Research programs suggested include studies on: -
(i) the status of neuromelanin in the catecholaminergic neurons in the SN, LC and C1-C3 groups of neurons in the brain in schizophrenia.
(ii) Determining in normal brains if the pigmented neurons of the C1 and C3 groups in the medulla are adrenergic or noradrenergic.
(iii) the details of where catecholamine o-quinones are synthesized in the brain and further details of the pathways involved.

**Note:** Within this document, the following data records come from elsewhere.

Definition TrimPrefix (s prefix : string) : string :=
  if HasPrefix s prefix then str_drop (String.length prefix) s else s.

End Go.

(** ** Errors

    The sources build errors with [errors.New] and [fmt.Errorf]; each
    construction site is a constructor, [error_message] renders the text
    the code produces.  [OSError] stands for an error handed over by the
    operating system or a library ([os.ReadFile], [exec.Cmd.Start], a
    write on a pipe). *)

Inductive error : Type :=
| ErrFileDoesNotExist
| ErrInvalidDeltaPositions
| ErrNotRunning
| ErrNoServer (language : string)
| ErrParamsNotMap
| ErrTextDocumentNotFound
| ErrUriNotFound
| ErrCouldNotDetect (filePath : string)
| ErrFailedToStart (language : string) (cause : error)
| OSError (msg : string).

Fixpoint error_message (e : error) : string :=
  match e with
  | ErrFileDoesNotExist => "file does not exist"
  | ErrInvalidDeltaPositions => "invalid delta positions"
  | ErrNotRunning => "LSP server not running"
  | ErrNoServer l => "no LSP server configured for language: " +:+ l
  | ErrParamsNotMap => "params is not a map"
  | ErrTextDocumentNotFound => "textDocument not found in params"
  | ErrUriNotFound => "uri not found in textDocument"
  | ErrCouldNotDetect p => "could not detect language for file: " +:+ p
  | ErrFailedToStart l c =>
      "failed to start " +:+ l +:+ " LSP: " +:+ error_message c
  | OSError msg => msg
  end.

(** The error kinds of the specification's taxonomy that the properties
    below name, and the kind of each error the code builds. *)
Inductive error_kind : Type :=
| InvalidRange | NotRunning | NoEngine | UnknownLanguage | BadParams
| NotFound | OtherError.

Definition kind_of (e : error) : error_kind :=
  match e with
  | ErrFileDoesNotExist => NotFound
  | ErrInvalidDeltaPositions => InvalidRange
  | ErrNotRunning => NotRunning
  | ErrNoServer _ => NoEngine
  | ErrParamsNotMap | ErrTextDocumentNotFound | ErrUriNotFound => BadParams
  | ErrCouldNotDetect _ => UnknownLanguage
  | ErrFailedToStart _ _ | OSError _ => OtherError
  end.

(** ** File helpers and the document mirror *)

Module FileOps.
Import Go.

(** [ApplyDelta]: the guard, then the two slice expressions. *)
Definition ApplyDelta (content : string) (fromPos toPos : Z) (insert : string)
  : outcome (string * option error) :=
  if (fromPos <? 0) || (len content <? toPos) || (toPos <? fromPos)
  then Ret ("", Some ErrInvalidDeltaPositions)
  else
    pre ← slice_to content fromPos;
    post ← slice_from content toPos;
    Ret (pre +:+ insert +:+ post, None).

(** The part of the operating system the helpers see: [filepath.Clean],
    the files (a path with no entry does not exist; an entry is the
    content, or the error that reading it gives) and the error that
    creating the directory of a path and writing the file would meet. *)
Record OS : Type := mkOS {
  Clean : string -> string;
  files : gmap string (string + error);
  write_error : string -> option error
}.

(** [ReadFile] *)
Definition ReadFile (os : OS) (path : string) : string * option error :=
  let cleanPath := Clean os path in
  match files os !! cleanPath with
  | None => ("", Some ErrFileDoesNotExist)
  | Some (inr err) => ("", Some err)
  | Some (inl data) => (data, None)
  end.

(** [WriteFile]: [MkdirAll] of the directory, then [os.WriteFile].  The
    model keeps what the call does to the written path: on success the
    entry of the clean path is the content, and the directories that
    [MkdirAll] creates are not entered in [files]; on failure it hands
    the error over with [files] as they were, where the code may have
    created directories or truncated the file by then.  The properties
    below use the successful write and the read of the written path
    only: none states what a failed write leaves behind, or what other
    paths read as after a write. *)
Definition WriteFile (os : OS) (path content : string) : OS * option error :=
  let cleanPath := Clean os path in
  match write_error os cleanPath with
  | Some err => (os, Some err)
  | None =>
      ({| Clean := Clean os;
          files := <[cleanPath := inl content]> (files os);
          write_error := write_error os |}, None)
  end.

End FileOps.

(** ** JSON values

    [json.RawMessage] is a byte string.  [value] is what
    [encoding/json] and the handlers' map literals put behind an
    [interface{}]: [nil], [bool], [int] (ids and versions written by the
    code), [float64] (a decoded JSON number, kept as its literal),
    [string], [[]interface{}] and [map[string]interface{}]. *)

Definition RawMessage : Type := string.

#[warnings="-register-all"]
Inductive value : Type :=
| VNil
| VBool (b : bool)
| VInt (n : Z)
| VFloat (literal : string)
| VString (s : string)
| VSlice (elems : list value)
| VMap (fields : gmap string value).

(** [v.(map[string]interface{})] followed by [m[key]]: a failed
    assertion leaves the zero map, and indexing a nil map or a missing
    key yields [nil]. *)
Definition as_map (v : value) : option (gmap string value) :=
  match v with VMap m => Some m | _ => None end.

Definition as_string (v : value) : option string :=
  match v with VString s => Some s | _ => None end.

Definition index_map (m : gmap string value) (key : string) : value :=
  default VNil (m !! key).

(iv) a search for further metabolites on the neuromelanin pathway, particularly 5,6-dihydroxyindoles and their O-methylated metabolites, as well as 5-cysteinyl and 5-glutathionyl derivatives, in the brain and body fluids and their status in schizophrenia. If the C1 & C3 adrenergic neurons in the medulla do not produce neuromelanin, it would be worth while to see if they do or do not contain 5-cysteinyl adrenaline, or adrenolutin derived from adrenaline and any 0-methylated o-quinone metabolites.
(v) further studies on the enzymology, pharmacology, psychopharmacology, and physiology of catecholamine o-quinones and their metabolites.
(vi) further studies of redox mechanisms at the glutamate synapse and their possible role in normal and abnormal synaptic plasticity.
(vii) further exploration of the role of the adrenergic projection to the medial thalamus and its possible relationship to the action of neuroleptics at this site (Cohen and Wan, 1995).
(viii) further studies of the mechanism of the antioxidant properties of catecholamines.
It is further suggested that any clinical studies should be carried out according to the guide lines laid out by Stevens (1997).